◆ What this task involves
An exact transcription of all the entries below is required.

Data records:
■ ■ ■ ■ ■ ■ ■
(** What the script does when looking for a package never raises: with
    [missing] the install names of the packages not found, in the order
    of [REQUIRED_PACKAGES], the user is asked exactly when [missing] is
    not empty; pip is run, only after a consenting answer, for the names
    of [missing] in order up to the first one it fails on; [main] returns
    exactly when nothing is missing, or the user consented and pip
    installed every missing package; and when the process exits, the
    status is 1. *)
Theorem main_outcome (found : pystr → bool) (t : console) :
  (∀ pkg, find_spec Sh pkg = Ret (found pkg)) →
  let missing := missing_of found REQUIRED_PACKAGES in
  let consented :=
    match input_line Sh with
    | Ret line => consents (lower Sh (strip line))
    | Raise _ => false
    end in
  ∃ evs r,
    main Sh t = (r, t ++ evs)
    ∧ length (asks evs) = (match missing with [] => 0 | _ => 1 end)%nat
    ∧ pips evs = (if consented then attempted missing else [])
    ∧ (r = Ret Returned
       ↔ missing = []
         ∨ (consented = true
            ∧ Forall (λ pkg, check_call_pip Sh pkg = PipOk) missing))
    ∧ (∀ code, r = Ret (Exit code) → code = 1%Z).
Proof.
  intros Hfound missing consented.
  unfold main. rewrite bind_say. unfold bind at 1.
  destruct (check_loop_found found REQUIRED_PACKAGES Hfound true []
              (t ++ [Print (lit "=== BubbleTrans Environment Check ===" ++ [LF])]))
    as (evs1 & -> & Hp1 & Ha1).
  fold missing. cbv zeta. cbn [fst snd app].
  destruct missing as [| name rest] eqn:Hmissing; cbn [negb].
  { rewrite bind_say. eexists (_ :: evs1 ++ [_]), (Ret Returned). cbn [ret].
    rewrite <- !app_assoc. split; [reflexivity |].
    change (length (asks (evs1 ++ [Print ([LF] ++ lit "Environment is ready!" ++ [LF])]))
            = 0%nat
            ∧ pips (evs1 ++ [Print ([LF] ++ lit "Environment is ready!" ++ [LF])])
              = (if consented then attempted [] else [])
            ∧ (Ret Returned = Ret Returned
               ↔ @nil pystr = [] ∨ consented = true
                          ∧ Forall (λ pkg, check_call_pip Sh pkg = PipOk) [])
            ∧ (∀ code, Ret Returned = Ret (Exit code) → code = 1%Z)).
    rewrite asks_app, pips_app, Ha1, Hp1.
    split; [reflexivity |]. split; [destruct consented; reflexivity |].
    split; [tauto | discriminate]. }
  rewrite !bind_say. unfold bind at 1, lift. subst consented.
  set (prompt := lit "Do you want to try installing missing packages? ("
                 ++ join (lit ", ") (name :: rest) ++ lit ") [Y/n]: ").
  set (head := [Print ([LF] ++ lit "Missing dependencies detected." ++ [LF]);
                Input prompt]).
  assert (Hhead : pips (evs1 ++ head) = [] ∧ asks (evs1 ++ head) = [prompt]).
  { rewrite pips_app, asks_app, Hp1, Ha1. split; reflexivity. }
  destruct Hhead as [Hp Ha].
  destruct (input_line Sh) as [line | e].
  2: { exists (Print (lit "=== BubbleTrans Environment Check ===" ++ [LF])
               :: evs1 ++ head), (Raise e).
       split; [rewrite <- !app_assoc; reflexivity |].
       change (length (asks (evs1 ++ head)) = 1%nat
               ∧ pips (evs1 ++ head) = []
               ∧ (Raise e = Ret Returned
                  ↔ name :: rest = [] ∨ false = true
                                       ∧ Forall (λ pkg, check_call_pip Sh pkg = PipOk)
                                                (name :: rest))
               ∧ (∀ code, Raise e = Ret (Exit code) → code = 1%Z)).
       rewrite Ha, Hp. split; [reflexivity |]. split; [reflexivity |].
       split; [| discriminate].
       split; [discriminate | intros [H | [H _]]; discriminate H]. }
  destruct (consents (lower Sh (strip line))) eqn:Hconsent.
  2: { rewrite bind_say.
       exists (Print (lit "=== BubbleTrans Environment Check ===" ++ [LF])
               :: (evs1 ++ head)
               ++ [Print (lit "Please install missing packages manually to run BubbleTrans." ++ [LF])]),
         (Ret (Exit 1)).
       cbn [ret]. split; [rewrite <- !app_assoc; reflexivity |].
       change (length (asks ((evs1 ++ head)
                 ++ [Print (lit "Please install missing packages manually to run BubbleTrans." ++ [LF])]))
               = 1%nat
               ∧ pips ((evs1 ++ head)
                  ++ [Print (lit "Please install missing packages manually to run BubbleTrans." ++ [LF])])
                 = []
               ∧ (Ret (Exit 1) = Ret Returned
                  ↔ name :: rest = [] ∨ false = true
                                       ∧ Forall (λ pkg, check_call_pip Sh pkg = PipOk)
                                                (name :: rest))
               ∧ (∀ code, Ret (Exit 1) = Ret (Exit code) → code = 1%Z)).
       rewrite asks_app, pips_app, Ha, Hp.
       split; [reflexivity |]. split; [reflexivity |]. split.
       - split; [discriminate | intros [H | [H _]]; discriminate H].
       - intros code H. injection H as <-. reflexivity. }
  unfold bind at 1.
  match goal with
  | |- context [install_loop Sh (name :: rest) ?t0] =>
      destruct (install_loop_run (name :: rest) t0) as (evs2 & -> & Hp2 & Ha2)
  end.
  assert (Hdone : ∀ (tail : console) (r : outcome ending),
    pips tail = [] → asks tail = [] →
    (r = Ret Returned ↔ install_result (name :: rest) = Ret Returned) →
    (∀ code, r = Ret (Exit code) → code = 1%Z) →
    length (asks ((evs1 ++ head) ++ evs2 ++ tail)) = 1%nat
    ∧ pips ((evs1 ++ head) ++ evs2 ++ tail) = attempted (name :: rest)
    ∧ (r = Ret Returned
       ↔ name :: rest = [] ∨ true = true
                            ∧ Forall (λ pkg, check_call_pip Sh pkg = PipOk) (name :: rest))
    ∧ (∀ code, r = Ret (Exit code) → code = 1%Z)).
  { intros tail r Htp Hta Hr Hcode.
    rewrite (asks_app (evs1 ++ head)), (pips_app (evs1 ++ head)), Ha, Hp.
    rewrite asks_app, pips_app, Hp2, Ha2, Htp, Hta, !app_nil_r.
    split; [reflexivity |]. split; [reflexivity |].
    split; [| exact Hcode].
    rewrite Hr, install_result_returned. split; [auto |].
    intros [H | [_ H]]; [discriminate H | exact H]. }
  pose proof (install_result_exit (name :: rest)) as Hexit.
  destruct (install_result (name :: rest)) as [[| code] | e] eqn:Hresult.
  - rewrite bind_say. cbn [ret].
    exists (Print (lit "=== BubbleTrans Environment Check ===" ++ [LF])
            :: (evs1 ++ head) ++ evs2
            ++ [Print ([LF] ++ lit "All dependencies installed successfully!" ++ [LF])]),
      (Ret Returned).
    split; [rewrite <- !app_assoc; reflexivity |].
    apply (Hdone [_] (Ret Returned)); [reflexivity | reflexivity | tauto | discriminate].
  - cbn [ret].
    exists (Print (lit "=== BubbleTrans Environment Check ===" ++ [LF])
            :: (evs1 ++ head) ++ evs2 ++ []), (Ret (Exit code)).
    split; [rewrite <- !app_assoc, app_nil_r; reflexivity |].
    apply (Hdone [] (Ret (Exit code))); [reflexivity | reflexivity | | ].
    + split; discriminate.
    + intros c H. injection H as <-. apply Hexit. reflexivity.
  - exists (Print (lit "=== BubbleTrans Environment Check ===" ++ [LF])
            :: (evs1 ++ head) ++ evs2 ++ []), (Raise e).
    split; [rewrite <- !app_assoc, app_nil_r; reflexivity |].
    apply (Hdone [] (Raise e)); [reflexivity | reflexivity | | discriminate].
    split; discriminate.
Qed.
■ ■ ■ ■ ■ ■ ■
◆ Answer to the exercise
(** What the script does when looking for a package never raises: with
    [missing] the install names of the packages not found, in the order
    of [REQUIRED_PACKAGES], the user is asked exactly when [missing] is
    not empty; pip is run, only after a consenting answer, for the names
    of [missing] in order up to the first one it fails on; [main] returns
    exactly when nothing is missing, or the user consented and pip
    installed every missing package; and when the process exits, the
    status is 1. *)
Theorem main_outcome (found : pystr → bool) (t : console) :
  (∀ pkg, find_spec Sh pkg = Ret (found pkg)) →
  let missing := missing_of found REQUIRED_PACKAGES in
  let consented :=
    match input_line Sh with
    | Ret line => consents (lower Sh (strip line))
    | Raise _ => false
    end in
  ∃ evs r,
    main Sh t = (r, t ++ evs)
    ∧ length (asks evs) = (match missing with [] => 0 | _ => 1 end)%nat
    ∧ pips evs = (if consented then attempted missing else [])
    ∧ (r = Ret Returned
       ↔ missing = []
         ∨ (consented = true
            ∧ Forall (λ pkg, check_call_pip Sh pkg = PipOk) missing))
    ∧ (∀ code, r = Ret (Exit code) → code = 1%Z).
Proof.
  intros Hfound missing consented.
  unfold main. rewrite bind_say. unfold bind at 1.
  destruct (check_loop_found found REQUIRED_PACKAGES Hfound true []
              (t ++ [Print (lit "=== BubbleTrans Environment Check ===" ++ [LF])]))
    as (evs1 & -> & Hp1 & Ha1).
  fold missing. cbv zeta. cbn [fst snd app].
  destruct missing as [| name rest] eqn:Hmissing; cbn [negb].
  { rewrite bind_say. eexists (_ :: evs1 ++ [_]), (Ret Returned). cbn [ret].
    rewrite <- !app_assoc. split; [reflexivity |].
    change (length (asks (evs1 ++ [Print ([LF] ++ lit "Environment is ready!" ++ [LF])]))
            = 0%nat
            ∧ pips (evs1 ++ [Print ([LF] ++ lit "Environment is ready!" ++ [LF])])
              = (if consented then attempted [] else [])
            ∧ (Ret Returned = Ret Returned
               ↔ @nil pystr = [] ∨ consented = true
                          ∧ Forall (λ pkg, check_call_pip Sh pkg = PipOk) [])
            ∧ (∀ code, Ret Returned = Ret (Exit code) → code = 1%Z)).
    rewrite asks_app, pips_app, Ha1, Hp1.
    split; [reflexivity |]. split; [destruct consented; reflexivity |].
    split; [tauto | discriminate]. }
  rewrite !bind_say. unfold bind at 1, lift. subst consented.
  set (prompt := lit "Do you want to try installing missing packages? ("
                 ++ join (lit ", ") (name :: rest) ++ lit ") [Y/n]: ").
  set (head := [Print ([LF] ++ lit "Missing dependencies detected." ++ [LF]);
                Input prompt]).
  assert (Hhead : pips (evs1 ++ head) = [] ∧ asks (evs1 ++ head) = [prompt]).
  { rewrite pips_app, asks_app, Hp1, Ha1. split; reflexivity. }
  destruct Hhead as [Hp Ha].
  destruct (input_line Sh) as [line | e].
  2: { exists (Print (lit "=== BubbleTrans Environment Check ===" ++ [LF])
               :: evs1 ++ head), (Raise e).
       split; [rewrite <- !app_assoc; reflexivity |].
       change (length (asks (evs1 ++ head)) = 1%nat
               ∧ pips (evs1 ++ head) = []
               ∧ (Raise e = Ret Returned
                  ↔ name :: rest = [] ∨ false = true
                                       ∧ Forall (λ pkg, check_call_pip Sh pkg = PipOk)
                                                (name :: rest))
               ∧ (∀ code, Raise e = Ret (Exit code) → code = 1%Z)).
       rewrite Ha, Hp. split; [reflexivity |]. split; [reflexivity |].
       split; [| discriminate].
       split; [discriminate | intros [H | [H _]]; discriminate H]. }
  destruct (consents (lower Sh (strip line))) eqn:Hconsent.
  2: { rewrite bind_say.
       exists (Print (lit "=== BubbleTrans Environment Check ===" ++ [LF])
               :: (evs1 ++ head)
               ++ [Print (lit "Please install missing packages manually to run BubbleTrans." ++ [LF])]),
         (Ret (Exit 1)).
       cbn [ret]. split; [rewrite <- !app_assoc; reflexivity |].
       change (length (asks ((evs1 ++ head)
                 ++ [Print (lit "Please install missing packages manually to run BubbleTrans." ++ [LF])]))
               = 1%nat
               ∧ pips ((evs1 ++ head)
                  ++ [Print (lit "Please install missing packages manually to run BubbleTrans." ++ [LF])])
                 = []
               ∧ (Ret (Exit 1) = Ret Returned
                  ↔ name :: rest = [] ∨ false = true
                                       ∧ Forall (λ pkg, check_call_pip Sh pkg = PipOk)
                                                (name :: rest))
               ∧ (∀ code, Ret (Exit 1) = Ret (Exit code) → code = 1%Z)).
       rewrite asks_app, pips_app, Ha, Hp.
       split; [reflexivity |]. split; [reflexivity |]. split.
       - split; [discriminate | intros [H | [H _]]; discriminate H].
       - intros code H. injection H as <-. reflexivity. }
  unfold bind at 1.
  match goal with
  | |- context [install_loop Sh (name :: rest) ?t0] =>
      destruct (install_loop_run (name :: rest) t0) as (evs2 & -> & Hp2 & Ha2)
  end.
  assert (Hdone : ∀ (tail : console) (r : outcome ending),
    pips tail = [] → asks tail = [] →
    (r = Ret Returned ↔ install_result (name :: rest) = Ret Returned) →
    (∀ code, r = Ret (Exit code) → code = 1%Z) →
    length (asks ((evs1 ++ head) ++ evs2 ++ tail)) = 1%nat
    ∧ pips ((evs1 ++ head) ++ evs2 ++ tail) = attempted (name :: rest)
    ∧ (r = Ret Returned
       ↔ name :: rest = [] ∨ true = true
                            ∧ Forall (λ pkg, check_call_pip Sh pkg = PipOk) (name :: rest))
    ∧ (∀ code, r = Ret (Exit code) → code = 1%Z)).
  { intros tail r Htp Hta Hr Hcode.
    rewrite (asks_app (evs1 ++ head)), (pips_app (evs1 ++ head)), Ha, Hp.
    rewrite asks_app, pips_app, Hp2, Ha2, Htp, Hta, !app_nil_r.
    split; [reflexivity |]. split; [reflexivity |].
    split; [| exact Hcode].
    rewrite Hr, install_result_returned. split; [auto |].
    intros [H | [_ H]]; [discriminate H | exact H]. }
  pose proof (install_result_exit (name :: rest)) as Hexit.
  destruct (install_result (name :: rest)) as [[| code] | e] eqn:Hresult.
  - rewrite bind_say. cbn [ret].
    exists (Print (lit "=== BubbleTrans Environment Check ===" ++ [LF])
            :: (evs1 ++ head) ++ evs2
            ++ [Print ([LF] ++ lit "All dependencies installed successfully!" ++ [LF])]),
      (Ret Returned).
    split; [rewrite <- !app_assoc; reflexivity |].
    apply (Hdone [_] (Ret Returned)); [reflexivity | reflexivity | tauto | discriminate].
  - cbn [ret].
    exists (Print (lit "=== BubbleTrans Environment Check ===" ++ [LF])
            :: (evs1 ++ head) ++ evs2 ++ []), (Ret (Exit code)).
    split; [rewrite <- !app_assoc, app_nil_r; reflexivity |].
    apply (Hdone [] (Ret (Exit code))); [reflexivity | reflexivity | | ].
    + split; discriminate.
    + intros c H. injection H as <-. apply Hexit. reflexivity.
  - exists (Print (lit "=== BubbleTrans Environment Check ===" ++ [LF])
            :: (evs1 ++ head) ++ evs2 ++ []), (Raise e).
    split; [rewrite <- !app_assoc, app_nil_r; reflexivity |].
    apply (Hdone [] (Raise e)); [reflexivity | reflexivity | | discriminate].
    split; discriminate.
Qed.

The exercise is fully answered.